Published February 28, 2021 | Version 1.2.0
Dataset Open

TAU-NIGENS Spatial Sound Events 2021

  • 1. Tampere University

Description

DESCRIPTION:

The TAU-NIGENS Spatial Sound Events 2021 dataset contains multiple spatial sound-scene recordings, consisting of sound events of distinct categories integrated into a variety of acoustical spaces, and from multiple source directions and distances as seen from the recording position. The spatialization of all sound events is based on filtering through real spatial room impulse responses (RIRs), captured in multiple rooms of various shapes, sizes, and acoustical absorption properties. Furthermore, each scene recording is delivered in two spatial recording formats, a microphone array one (MIC), and first-order Ambisonics one (FOA). The sound events are spatialized as either stationary sound sources in the room, or moving sound sources, in which case time-variant RIRs are used.
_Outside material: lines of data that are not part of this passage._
(* ===== verification/XattrTable.v ===== *)
(** The attribute table: prefix indices and names, independence of the map
    order, and what the parser reads of a serialized table. *)
From S2P Require Export Xattr.

(** ** Names *)
Lemma split_prefix_index prefixes fullName :
  (split_prefix prefixes fullName).1 = 0 \/ (split_prefix prefixes fullName).1 ∈ prefixes.*1.
Proof.
  induction prefixes as [|[i p] l IH]; [by left|]. cbn [split_prefix].
  destruct (_ && _); [right; by left|]. destruct IH; [by left|right; by right].
Qed.

Lemma join_split_prefix prefixes fullName :
  NoDup (0 :: prefixes.*1) ->
  join_prefix prefixes (split_prefix prefixes fullName).1 (split_prefix prefixes fullName).2 = fullName.
Proof.
  induction prefixes as [|[i p] l IH]; intros Hnd; [done|]. cbn [fmap list_fmap fst] in Hnd.
  apply NoDup_cons in Hnd as [H0 Hnd]. apply NoDup_cons in Hnd as [Hi Hnd]. cbn [split_prefix].
  destruct ((zlen p <=? zlen fullName) && bool_decide (sub fullName 0 (zlen p) = p)) eqn:E.
  - apply andb_prop in E as [Hl%Z.leb_le Hp%bool_decide_eq_true_1]. cbn [join_prefix fst snd]. rewrite Z.eqb_refl.
    rewrite <- Hp at 1. unfold sub, zlen in *. change (Z.to_nat 0) with 0%nat. rewrite drop_0, !Nat2Z.id.
    rewrite (take_ge (drop _ _)) by (rewrite length_drop; lia). apply take_drop.
  - cbn [join_prefix]. rewrite (proj2 (Z.eqb_neq i _)).
    + apply IH. apply NoDup_cons. split; [|done]. intros Hin. apply H0. by right.
    + intros ->. destruct (split_prefix_index l fullName) as [Hz|Hin]; [|done]. apply H0. rewrite Hz. by left.
Qed.

(** Splitting a name into prefix index and suffix loses nothing: joining
    them gives the name back, whatever the name. *)
Theorem split_join_name fullName :
  joinXAttrName (splitXAttrName fullName).1 (splitXAttrName fullName).2 = fullName.
Proof. apply join_split_prefix. by_decision. Qed.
Each sound event in the sound scene is associated with a single direction-of-arrival (DoA) if static, a trajectory DoAs if moving, and a temporal onset and offset time. The isolated sound event recordings used for the synthesis of the sound scenes are obtained from the NIGENS general sound events database. These recordings serve as the development dataset for the DCASE 2021 Sound Event Localization and Detection Task of the DCASE 2021 Challenge.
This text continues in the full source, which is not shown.